Para o presidente do STF, não adianta que juízes, desembargadores ou ministros dos tribunais superiores concedam liminares que não podem ser cumpridas, citando como exemplo o fato deque,muitas vezes, remédios recomendados para determinadas doenças graves estão na lista da Agência Nacional de Vigilância Sanitária (Anvisa), mas não na lista do SUS. O ministro explica que a maioria dos recursos que sobem ao STF são pedidos de suspensão de segurança (cassação de liminares em mandados de segurança concedidos pelas instâncias inferiores) relacionados com a obrigatoriedade de fornecimento de medicamentos, tratamento médico especializado no exterior ou vagas em UTIs. E comenta: "O juiz, muitas vezes, concede a liminar para obrigar um hospital a arranjar vaga para alguém que precisa ser internado numa UTI e tem direito líquido e certo, mesmo sabendo que outra pessoa, com o mesmo direito, não poderá ser atendida".

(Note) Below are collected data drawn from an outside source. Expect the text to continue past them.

(* ===== verification/ServiceTheorems.v ===== *)
(** The properties of the dispatcher and of the REST handlers: what a recovery
    queues and when it blocks, what a creation stores and when it is refused,
    and that a created transaction can be read back. *)

From S2P Require Import Prelude StateMachine Store StoreFacts Outbox Partner Steps Lease Executor.
From S2P Require Import SagaLog StepsCorrect ExecutorFacts RunFacts Legality CascadeCorrect.
From S2P Require Import Attempting Returns SagaInv Worker Api ApiFacts Frame Scenario System.
From S2P Require Import SystemTheorems.

Local Open Scope go_scope.

(** ** The queues *)

Definition queue (d : Dispatcher) (p : nat) : list string := default [] (d_partitions d !! p).

(** The ids of [l] that hash to partition [p]. *)
Definition bound_for (d : Dispatcher) (p : nat) (l : list string) : list string :=
  List.filter (fun id => Nat.eqb (partitionOf d id) p) l.

(** Every partition has room for the ids of [l] that hash to it. *)
Definition fits (d : Dispatcher) (l : list string) : Prop :=
  forall p, p < d_Concurrency d -> length (queue d p) + length (bound_for d p l) <= d_Concurrency d.

Lemma queue_bound d p : routed d -> p < d_Concurrency d -> length (queue d p) <= d_Concurrency d.
Proof.
  intros Hr Hp. unfold queue. destruct (d_partitions d !! p) as [q|] eqn:E; [|cbn; lia].
  by apply (Hr p q "" E).
Qed.

(** A submission to a running dispatcher appends to the partition of the id,
    or blocks when that is full. *)
Lemma Submit_running id pick d :
  disp_ok d -> d_stopped d = false ->
  match Submit id pick d with
  | Some d' => d_stopped d' = false /\ d_Concurrency d' = d_Concurrency d /\
      (forall id', partitionOf d' id' = partitionOf d id') /\
      forall p, queue d' p = queue d p ++ bound_for d p [id]
  | None => length (queue d (partitionOf d id)) >= d_Concurrency d
  end.
Proof.
  intros Hok Hs. unfold Submit. rewrite Hs. cbn [negb orb]. rewrite andb_true_r.
  fold (queue d (partitionOf d id)).
  destruct (Nat.ltb_spec (length (queue d (partitionOf d id))) (d_Concurrency d)) as [Hlt|Hge]; [|done].
  split_and!; [done|done|intros id'; apply with_partitions_of; apply length_insert|].
  intros p. unfold queue at 1, bound_for. cbn [d_partitions with_partitions List.filter].
  pose proof (partitionOf_lt d id Hok) as Hp. destruct Hok as [_ Hlen].
  destruct (Nat.eqb_spec (partitionOf d id) p) as [<-|Hne].
  - by rewrite list_lookup_insert_eq by lia.
  - rewrite list_lookup_insert_ne by done. by rewrite app_nil_r.
Qed.

(** What the loop leaves in the queues: everything when it fits, and otherwise
    what comes before the first id whose partition is full by then. *)
Lemma submit_all_running ids pick : forall d,
  disp_ok d -> routed d -> d_stopped d = false ->
  let '(ended, d') := submit_all ids pick d in
  exists sent rest, ids = sent ++ rest /\
    (forall p, p < d_Concurrency d -> queue d' p = queue d p ++ bound_for d p sent) /\
    if ended then fits d ids /\ rest = []
    else ~ fits d ids /\ exists id rest', rest = id :: rest' /\
      d_Concurrency d <= length (queue d' (partitionOf d id)).
Proof.
  induction ids as [|id ids IH]; intros d Hok Hr Hs; cbn [submit_all].
  { exists [], []. split; [done|]. split; [intros p _; by rewrite app_nil_r|]. split; [|done].
    intros p Hp. cbn. rewrite Nat.add_0_r. by apply queue_bound. }
  pose proof (Submit_running id pick d Hok Hs) as Hsub.
  assert (forall p l, bound_for d p (id :: l) = bound_for d p [id] ++ bound_for d p l) as Hcons.
  { intros p l. unfold bound_for. cbn [List.filter]. by destruct (Nat.eqb _ p). }
  destruct (Submit id pick d) as [d1|] eqn:E.
  - destruct Hsub as (Hs1&Hc1&Hp1&Hq1). destruct (Submit_ok id pick d d1 Hok Hr E) as [Hok1 Hr1].
    assert (forall p l, bound_for d1 p l = bound_for d p l) as Hb.
    { intros p l. unfold bound_for. induction l as [|x l IHl]; [done|]. cbn [List.filter].
      by rewrite Hp1, IHl. }
    assert (fits d1 ids <-> fits d (id :: ids)) as Hfits.
    { unfold fits. rewrite Hc1. apply forall_proper. intros p.
      rewrite Hq1, (Hcons p ids), !length_app, Hb. by rewrite Nat.add_assoc. }
    specialize (IH d1 Hok1 Hr1 Hs1). destruct (submit_all ids pick d1) as [ended d'].
    destruct IH as (sent&rest&->&Hq&Hend). rewrite Hc1 in Hq, Hend.
    exists (id :: sent), rest. split; [done|]. split.
    { intros p Hp. by rewrite Hq, Hq1, Hb, (Hcons p sent), app_assoc. }
    destruct ended; [by destruct Hend as [?%Hfits ?]|].
    destruct Hend as (Hf&id'&rest'&Hrest&Hfull). split; [by intros ?%Hfits|].
    exists id', rest'. by rewrite <- Hp1.
  - exists [], (id :: ids). split; [done|]. split; [intros p _; by rewrite app_nil_r|].
    split; [|by exists id, ids].
    intros Hf. specialize (Hf (partitionOf d id) (partitionOf_lt d id Hok)).
    rewrite (Hcons _ ids), length_app in Hf. unfold bound_for at 1 in Hf. cbn [List.filter] in Hf.
    rewrite Nat.eqb_refl in Hf. cbn [length] in Hf. lia.
Qed.

Section Service.
Context {P L K : Type} `{GoStd} `{LeaseManager L} `{Locker K}.
Context (env : nat -> Runtime) (order : list (string * string) -> list (string * string)).
Context (c : Clients P) (cfg : Config).
Local Abbreviation V := (Server MemStore P L K).
Local Abbreviation step := (sys_step env order c cfg).

(** C30: crash recovery queues every saga that is not over exactly once, in the
  partition its id hashes to and behind what is there, and nothing else
  changes, provided every partition has room; when one has not, the
  recovery queues the ids before the first that finds its partition full and
  blocks there for ever unless a worker receives. *)
Theorem recovery_queues (v0 v : V) pick :
delays_ok cfg -> initial v0 -> star step v0 v -> d_stopped (n_disp (sv_node v)) = false ->
let d := n_disp (sv_node v) in
exists ids, NoDup ids /\
  (forall id, id ∈ ids <-> exists sg, mem_sagas (sv_store v) !! id = Some sg /\
                                      Terminal (sg_State sg) = false) /\
  (fits d ids -> exists v', on_node (Recover pick) v = (Returned (Ok tt), v') /\
     sv_world v' = sv_world v /\
     forall p, p < d_Concurrency d ->
       queue (n_disp (sv_node v')) p = queue d p ++ bound_for d p ids) /\
  (~ fits d ids -> exists v' sent id rest, on_node (Recover pick) v = (Diverged, v') /\
     sv_world v' = sv_world v /\ ids = sent ++ id :: rest /\
     (forall p, p < d_Concurrency d ->
        queue (n_disp (sv_node v')) p = queue d p ++ bound_for d p sent) /\
     d_Concurrency d <= length (queue (n_disp (sv_node v')) (partitionOf d id))).
Proof.
intros Hdel Hi Hs Hrun d. pose proof (reachable_ok env order c cfg v0 v Hdel Hi Hs) as [_ Hd Hr].
exists (inflight_ids (sv_store v)). split; [apply inflight_NoDup|].
split; [intros id; apply elem_of_inflight|].
pose proof (submit_all_running (inflight_ids (sv_store v)) pick d Hd Hr Hrun) as Hsub.
assert (on_node (Recover pick) v =
  let '(ended, d') := submit_all (inflight_ids (sv_store v)) pick d in
  (if ended then Returned (Ok tt) else Diverged, set_node (set_disp d' (sv_node v)) v)) as ->.
{ destruct v as [[w dd] k]. unfold on_node, zoom, Recover, bind_err, bind, on_world, zoom, reading.
  cbn. unfold sv_store, sv_world. cbn. unfold d, inflight_ids. cbn.
  by destruct (submit_all _ pick dd). }
destruct (submit_all _ pick d) as [[] d'].
- destruct Hsub as (sent&rest&Hids&Hq&Hf&->). rewrite app_nil_r in Hids. subst sent.
  split; [|done]. intros _. by eexists.
- destruct Hsub as (sent&rest&Hids&Hq&Hf&id&rest'&->&Hfull). split; [done|]. intros _.
  eexists _, sent, id, rest'. by split_and!.
Qed.

(** A worker only ever receives ids of its own partition, so no two
  workers of the process run the same saga at a time; the sagas in a
  partition are run in the order they were queued. *)
Theorem worker_owns_partition (v0 v : V) idx id d :
delays_ok cfg -> initial v0 -> star step v0 v ->
receive idx (n_disp (sv_node v)) = Some (id, d) ->
partitionOf (n_disp (sv_node v)) id = idx /\
(forall idx', idx' <> idx -> id ∉ queue (n_disp (sv_node v)) idx') /\
queue (n_disp (sv_node v)) idx = id :: queue d idx.
Proof.
intros Hdel Hi Hs Hrec. pose proof (reachable_ok env order c cfg v0 v Hdel Hi Hs) as [_ Hd Hr].
destruct (receive_ok idx _ id d Hd Hr Hrec) as (_&_&Hp). split_and!; [done| |].
- intros idx' Hne Hin. unfold queue in Hin.
  destruct (d_partitions (n_disp (sv_node v)) !! idx') as [q|] eqn:E; [|by inversion Hin].
  apply Hne. rewrite <- Hp. symmetry. by apply (Hr idx' q id E).
- unfold receive in Hrec. unfold queue.
  destruct (d_partitions (n_disp (sv_node v)) !! idx) as [[|id' rest]|] eqn:E; simplify_eq.
  cbn. rewrite list_lookup_insert_eq by by eapply lookup_lt_Some. done.
Qed.

(** ** The handlers *)

(** A creation that was answered 201 can be read back at once. *)
Lemma created_get id req (v v' : V) :
created id req (w_store (sv_world v)) (w_store (sv_world v')) ->
exists r, handleGet id v' = (Returned (StatusOK, BTx r), v') /\
  rs_TxID r = id /\ rs_UserID r = rq_UserID req /\ rs_QuoteID r = rq_QuoteID req /\
  rs_Amount r = rq_Amount req /\ rs_Asset r = rq_Asset req /\ rs_Rail r = rq_Rail req /\
  rs_DestAddress r = rq_DestAddress req /\ rs_Status r = State_string StateCreated /\
  rs_State r = State_string StateCreated /\ rs_CurrentStep r = Step_string StepPolicy /\
  rs_Version r = 1%Z /\ map sr_StepName (rs_Steps r) = map Step_string StepOrder.
Proof.
intros [_ (u&w&rows&now&e&E1&E2&E3&Hnames&Hrows&_)]. unfold handleGet, bind.
rewrite !on_store_reading. cbn [LoadTx LoadSagaState ListSteps MemStore_Store].
unfold Mem.LoadTx, Mem.LoadSagaState. rewrite E1, lookup_insert_eq.
rewrite on_store_reading, E2, lookup_insert_eq. cbn beta iota. rewrite on_store_reading.
unfold Mem.ListSteps, rows_of. rewrite E3, lookup_insert_eq. cbn [default from_option].
eexists. split; [reflexivity|]. rewrite <- Hnames. split_and!; try done.
cbn. unfold toStepResponses. rewrite !map_map. by apply map_ext.
Qed.

(** The check of the request refuses exactly the blank fields. *)
Lemma validateCreate_blank req :
(forall l, order l ≡ₚ l) ->
validateCreate order req <> None <->
Exists (fun s => is_blank s = true)
  [rq_UserID req; rq_QuoteID req; rq_Amount req; rq_Asset req; rq_Rail req; rq_DestAddress req].
Proof.
intros Horder. set (fields := [_; _; _; _; _; _]).
assert (fields = map snd (required_fields req)) as -> by done.
transitivity (exists f, f ∈ order (required_fields req) /\ is_blank (snd f) = true).
- unfold validateCreate. split.
  + intros Hm. destruct (List.filter _ _) as [|f l] eqn:E; [done|].
    assert (In f (f :: l)) as Hin by by left. rewrite <- E in Hin.
    apply filter_In in Hin as [Hin Hb]. exists f. rewrite list_elem_of_In. destruct f. done.
  + intros ([k s]&Hin&Hb). destruct (List.filter _ _) as [|f l] eqn:E; [|done].
    assert (In (k, s) []) as []. rewrite <- E. apply filter_In.
    by rewrite list_elem_of_In in Hin.
- rewrite Exists_exists. split.
  + intros (f&Hin&Hb). exists (snd f). split; [|done]. apply list_elem_of_fmap. exists f.
    by rewrite <- Horder.
  + intros (s&(f&->&Hin)%list_elem_of_fmap&Hb). exists f. by rewrite Horder.
Qed.

(** C29: a creation is answered 400 exactly when the body does not decode or a
  field is blank; it is answered 201 exactly when it stored the transaction,
  which [GET] then returns with the fields of the request, in state
  [CREATED] with its six steps in order; every other answer leaves the
  store as it was.  No partner is called and no worker is told: the
  queues are the same. *)
Theorem creation_outcome body (v : V) :
(forall l, order l ≡ₚ l) ->
exists resp v', handleCreate env order body v = (Returned resp, v') /\
  sv_calls v' = sv_calls v /\ n_disp (sv_node v') = n_disp (sv_node v) /\
  (fst resp = StatusBadRequest <->
     match body with
     | None => True
     | Some req => Exists (fun s => is_blank s = true)
         [rq_UserID req; rq_QuoteID req; rq_Amount req; rq_Asset req; rq_Rail req;
          rq_DestAddress req]
     end) /\
  match resp with
  | (_, BCreated id) => fst resp = StatusCreated /\ mem_txs (sv_store v) !! id = None /\
      exists req r, body = Some req /\ handleGet id v' = (Returned (StatusOK, BTx r), v') /\
        rs_TxID r = id /\ rs_UserID r = rq_UserID req /\ rs_QuoteID r = rq_QuoteID req /\
        rs_Amount r = rq_Amount req /\ rs_Asset r = rq_Asset req /\ rs_Rail r = rq_Rail req /\
        rs_DestAddress r = rq_DestAddress req /\ rs_State r = State_string StateCreated /\
        map sr_StepName (rs_Steps r) = map Step_string StepOrder
  | _ => fst resp <> StatusCreated /\ sv_store v' = sv_store v
  end.
Proof.
intros Horder. destruct (handleCreate_result env order body v) as (resp&v'&Hrun&Hd&_&[_ Hio]&H400&Hout).
exists resp, v'. split; [done|]. split; [done|]. split; [done|]. split.
- rewrite H400. destruct body as [req|]; [|done]. by rewrite validateCreate_blank.
- destruct Hout as [(req&id&->&_&->&Hc)|(Hne&Hno&Hs)].
  + split; [done|]. split; [apply Hc|]. exists req.
    destruct (created_get id req v v' Hc) as (r&Hget&?&?&?&?&?&?&?&_&?&_&_&?).
    exists r. by split_and!.
  + destruct resp as [code []]; try done. by destruct (Hno txID).
Qed.
End Service.

(** ** Witnesses *)

Lemma recovery_queues_witness :
  exists v', on_node (Recover true) demo_v1 = (Returned (Ok tt), v') /\
    queue (n_disp (sv_node v')) 0 = ["id-0-0"].
Proof.
  destruct (recovery_queues ticking_env no_order demo_clients DefaultConfig demo_v0 demo_v1 true
    demo_delays demo_initial demo_to_v1 eq_refl) as (ids&Hn&Hin&Hfits&_).
  assert (ids = ["id-0-0"]) as ->.
  { apply Permutation_singleton_r, NoDup_Permutation; [exact Hn|apply NoDup_singleton|].
    intros id. rewrite Hin, list_elem_of_singleton.
    assert (mem_sagas (sv_store demo_v1) =
      {["id-0-0" := sg_with_ID (new_saga "id-0-0") 8]}) as -> by reflexivity.
    split.
    - intros (sg&[<- _]%lookup_singleton_Some&_). reflexivity.
    - intros ->. eexists. split; reflexivity. }
  destruct Hfits as (v'&Hrun&_&Hq).
  - intros p Hp. change (p < 1)%nat in Hp. assert (p = 0%nat) as -> by lia.
    vm_compute. lia.
  - exists v'. split; [exact Hrun|]. rewrite Hq by (vm_compute; lia). vm_compute. reflexivity.
Defined.

Lemma worker_owns_partition_witness :
  exists id d, receive 0 (n_disp (sv_node demo_v2)) = Some (id, d) /\
    partitionOf (n_disp (sv_node demo_v2)) id = 0%nat /\
    queue (n_disp (sv_node demo_v2)) 0 = id :: queue d 0.
Proof.
  destruct (receive 0 (n_disp (sv_node demo_v2))) as [[id d]|] eqn:E; [|vm_compute in E; discriminate E].
  destruct (worker_owns_partition ticking_env no_order demo_clients DefaultConfig demo_v0 demo_v2 0
    id d demo_delays demo_initial demo_to_v2 E) as (H1&_&H2).
  exists id, d. split; [reflexivity|]. split; [exact H1|exact H2].
Defined.

Lemma creation_outcome_witness :
  exists resp v', handleCreate ticking_env no_order (Some demo_req) demo_v0 = (Returned resp, v') /\
    fst resp = StatusCreated /\ n_disp (sv_node v') = n_disp (sv_node demo_v0).
Proof.
  destruct (creation_outcome ticking_env no_order (Some demo_req) demo_v0 (fun l => reflexivity l))
    as (resp&v'&Hrun&_&Hd&_).
  exists resp, v'. split; [exact Hrun|]. split; [|exact Hd].
  assert (fst (handleCreate ticking_env no_order (Some demo_req) demo_v0) =
    Returned (StatusCreated, BCreated "id-0-0")) as Hv by (vm_compute; reflexivity).
  rewrite Hrun in Hv. injection Hv as ->. reflexivity.
Defined.
(** [Stop] was called, and no goroutine can make a step. *)
Lemma stop_blocks :
  star (pool_step calm_env no_order demo_clients DefaultConfig) (Start (no_workers held_v0)) held_closed /\
  closing held_closed /\ pl_wg held_closed = 1 /\
  forall p, ~ worker_step calm_env demo_clients DefaultConfig held_closed p.
Proof.
  assert (pl_workers held_closed = [(0, Running "id-0-0")]) as Hw by (vm_compute; reflexivity).
  split; [|split; [left; vm_compute; reflexivity|split; [vm_compute; reflexivity|]]].
  - eapply (star_step _ _ (set_server held_v1 (Start (no_workers held_v0)))).
    { apply (ps_handler _ _ _ _ (Start (no_workers held_v0)) held_v1).
      apply (hs_create _ _ _ _ _ _ (Some demo_req)
        (fst (handleCreate calm_env no_order (Some demo_req) held_v0))).
      apply surjective_pairing. }
    eapply (star_step _ _ (set_server held_v2 (Start (no_workers held_v0)))).
    { apply (ps_handler _ _ _ _ (set_server held_v1 (Start (no_workers held_v0))) held_v2).
      apply (hs_recover _ _ _ _ _ _ true (fst (on_node (Recover true) held_v1))).
      apply surjective_pairing. }
    eapply (star_step _ _ held_running); [|apply star_one, ps_close].
    apply ps_worker. unfold held_running.
    destruct (receive 0 (n_disp (sv_node held_v2))) as [[txID d]|] eqn:E; [|vm_compute in E; discriminate E].
    by apply (ws_receive _ _ _ (set_server held_v2 (Start (no_workers held_v0))) 0 0 txID d).
  - assert (forall txID pf fuel, txID = "id-0-0" -> exists w', Run calm_env
      (NewExecutor calm_env demo_clients DefaultConfig) txID (d_Owner (pl_disp held_closed)) pf fuel
      (sv_world (pl_server held_closed)) = (Diverged, w')) as Hwait.
    { intros ? pf fuel ->. eapply (run_waits _ _ _ _ "other-replica" _ _
        (tx_with_ID (new_tx "id-0-0" 1000 demo_req) 1) (sg_with_ID (new_saga "id-0-0") 8));
        [reflexivity|split; vm_compute; reflexivity|reflexivity|discriminate|vm_compute; reflexivity]. }
    clear - Hw Hwait. revert Hw Hwait. generalize held_closed. intros q Hw Hwait p Hs.
    assert (forall j idx g, pl_workers q !! j = Some (idx, g) -> g = Running "id-0-0") as Hrun.
    { intros [|[|j]] idx g; rewrite Hw; [by intros [= _ <-]|done|done]. }
    destruct Hs as [j idx Hj Hd|j idx Hj Hd|j idx txID d Hj Hr|j idx txID pf fuel r v Hj Hr];
      apply Hrun in Hj; try discriminate Hj. injection Hj as ->.
    destruct (Hwait "id-0-0" pf fuel eq_refl) as [w' E].
    unfold on_node, on_world, zoom in Hr. unfold sv_world in E. by rewrite E in Hr.
Qed.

A 1ª Turma do STF está para concluir, por exemplo, o julgamento de um recurso extraordinário da União contra um grupo de pessoas portadoras de uma doença rara, retinose pigmentar, que leva à perda progressiva da visão. O grupo impetrou, na primeira instância, mandado de segurança, a fim de que o Ministério da Saúde fosse compelido a custear uma viagem dos doentes para Cuba, onde existiria tratamento para a enfermidade.
O mandado foi negado pelo juiz do primeiro grau, com base num laudo do Conselho Brasileiro de Oftalmologia (CBO) , segundo o qual não havia tratamento específico e seguro para esse tipo de
retinose, dentro ou fora do Brasil. O grupo apelou ao Tribunal Regional Federal da 1ª Região, que lhe deu ganho de causa, por entender que não poderia haver obstáculo ao direito à saúde, enquanto houvesse expectativa de cura. O relator do recurso da União ao STF, ministro Menezes Direito, votou na linha do juiz do primeiro grau: "O direito é conferido se há a possibilidade certificada de que existe a cura, de que existe o tratamento, de que é possível perante os requisitos que o Estado estabeleceu: laudo, parecer, indicação". O ministro Marco Aurélio – que é relator de um caso sobre fornecimento de medicamento de alto custo – está com vista do processo.
Casos como esses serão debatidos na inédita audiência pública, no decorrer dos três primeiros dias da próxima semana. Na segunda-feira, o tema é "O acesso às prestações de saúde no Brasil", com abertura a cargo do presidente do STF, e a participação do presidente do Senado, do ministro da Saúde, do advogado-geral da União, do procurador-geral da República, do Defensor Público-geral da União, dos presidentes da Ordem dos Advogados do Brasil e da Associação dos Magistrados Brasileiros, além do professor Ingo W. Sarlet. Na terça-feira, o assunto é "Responabilidade dos entes da Federação e financiamento do SUS", com as seguintes autoridades: presidentes do Conselho Nacional de Saúde, do Conselho Nacional de Secretários Estaduais de Saúde (Conass), da Anvisa, da Fundação Oswaldo Cruz (Fiocruz) , do Conselho Federal de Medicina, da Federação Brasileira da Indústria Farmacêutica e do Instituto de Defesa dos Usuários de Medicamentos (Idum). Na quarta-feira, o debate será em torno da gestão e legislação do SUS e a universalidade do sistema.